(* ===== verification/TxLedger.v ===== *)
(** * The transmit ledger: data and operations

    [core/stream_tx.go]: sequencing of local DATA, outstanding records, attempt
    state per carrier, and retirement by the peer's cumulative ACK.

    A [*StreamTXRecord] is a key of [lg_heap], so that stale pointers held by
    retry queues, and the pointer comparisons the ledger makes against them, are
    modelled as such.  A ledger method is a function from the ledger before to
    the ledger after under the ledger's lock; an index expression that would
    panic makes the method return [None].  [recoveryTraceHook] is nil, and the
    handoff-telemetry and benchmark fields of a record, which the ledger never
    reads, are left out. *)

From S2P Require Import Prelude Bytes.
From stdpp Require Import options.

(** ** Records *)

Abbreviation ptr := Z (only parsing).

Record StreamTXRecord := MkRecord {
  tr_recoveryProbeWriteStartedAt : option time; (* atomic.Pointer[time.Time] *)
  tr_sequence : Z;           (* uint64 *)
  tr_payload : bytes;
  tr_createdAt : time;
  tr_lastSentAt : time;
  tr_lastSentLeg : Z;        (* int16, -1 for none *)
  tr_lastSentAttemptAt : time;
  tr_inTransit : bool;
  tr_transitLeg : Z;         (* uint8 *)
  tr_transitSince : time;
  tr_rescueInTransit : bool;
  tr_rescueLeg : Z;
  tr_rescueSince : time;
  tr_lastRescueAt : time;
  tr_sendCount : Z;          (* uint32 *)
  tr_ordinaryOwner : Z;      (* int16, -1 for none *)
  tr_ordinaryAdmitted : bool;
  tr_assignedAt : time;
  tr_firstWriteAt : time;
  tr_frontierAt : time;
  tr_originGeneration : Z;
  tr_originEpoch : Z;
  tr_invalidated : bool;
  tr_duplicated : bool;
  tr_localEnqueue : bool
}.
#[export] Instance StreamTXRecord_fields : Fields StreamTXRecord := fun r =>
  MkRecord (tr_recoveryProbeWriteStartedAt r) (tr_sequence r) (tr_payload r) (tr_createdAt r)
    (tr_lastSentAt r) (tr_lastSentLeg r) (tr_lastSentAttemptAt r) (tr_inTransit r)
    (tr_transitLeg r) (tr_transitSince r) (tr_rescueInTransit r) (tr_rescueLeg r)
    (tr_rescueSince r) (tr_lastRescueAt r) (tr_sendCount r) (tr_ordinaryOwner r)
    (tr_ordinaryAdmitted r) (tr_assignedAt r) (tr_firstWriteAt r) (tr_frontierAt r)
    (tr_originGeneration r) (tr_originEpoch r) (tr_invalidated r) (tr_duplicated r)
    (tr_localEnqueue r).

**AIM OF THE EXERCISE**
Copy each line of the data exactly, please.

**RESPONSE**
(* ===== verification/TxLedger.v ===== *)
(** * The transmit ledger: data and operations

    [core/stream_tx.go]: sequencing of local DATA, outstanding records, attempt
    state per carrier, and retirement by the peer's cumulative ACK.

    A [*StreamTXRecord] is a key of [lg_heap], so that stale pointers held by
    retry queues, and the pointer comparisons the ledger makes against them, are
    modelled as such.  A ledger method is a function from the ledger before to
    the ledger after under the ledger's lock; an index expression that would
    panic makes the method return [None].  [recoveryTraceHook] is nil, and the
    handoff-telemetry and benchmark fields of a record, which the ledger never
    reads, are left out. *)

From S2P Require Import Prelude Bytes.
From stdpp Require Import options.

(** ** Records *)

Abbreviation ptr := Z (only parsing).

Record StreamTXRecord := MkRecord {
  tr_recoveryProbeWriteStartedAt : option time; (* atomic.Pointer[time.Time] *)
  tr_sequence : Z;           (* uint64 *)
  tr_payload : bytes;
  tr_createdAt : time;
  tr_lastSentAt : time;
  tr_lastSentLeg : Z;        (* int16, -1 for none *)
  tr_lastSentAttemptAt : time;
  tr_inTransit : bool;
  tr_transitLeg : Z;         (* uint8 *)
  tr_transitSince : time;
  tr_rescueInTransit : bool;
  tr_rescueLeg : Z;
  tr_rescueSince : time;
  tr_lastRescueAt : time;
  tr_sendCount : Z;          (* uint32 *)
  tr_ordinaryOwner : Z;      (* int16, -1 for none *)
  tr_ordinaryAdmitted : bool;
  tr_assignedAt : time;
  tr_firstWriteAt : time;
  tr_frontierAt : time;
  tr_originGeneration : Z;
  tr_originEpoch : Z;
  tr_invalidated : bool;
  tr_duplicated : bool;
  tr_localEnqueue : bool
}.
#[export] Instance StreamTXRecord_fields : Fields StreamTXRecord := fun r =>
  MkRecord (tr_recoveryProbeWriteStartedAt r) (tr_sequence r) (tr_payload r) (tr_createdAt r)
    (tr_lastSentAt r) (tr_lastSentLeg r) (tr_lastSentAttemptAt r) (tr_inTransit r)
    (tr_transitLeg r) (tr_transitSince r) (tr_rescueInTransit r) (tr_rescueLeg r)
    (tr_rescueSince r) (tr_lastRescueAt r) (tr_sendCount r) (tr_ordinaryOwner r)
    (tr_ordinaryAdmitted r) (tr_assignedAt r) (tr_firstWriteAt r) (tr_frontierAt r)
    (tr_originGeneration r) (tr_originEpoch r) (tr_invalidated r) (tr_duplicated r)
    (tr_localEnqueue r).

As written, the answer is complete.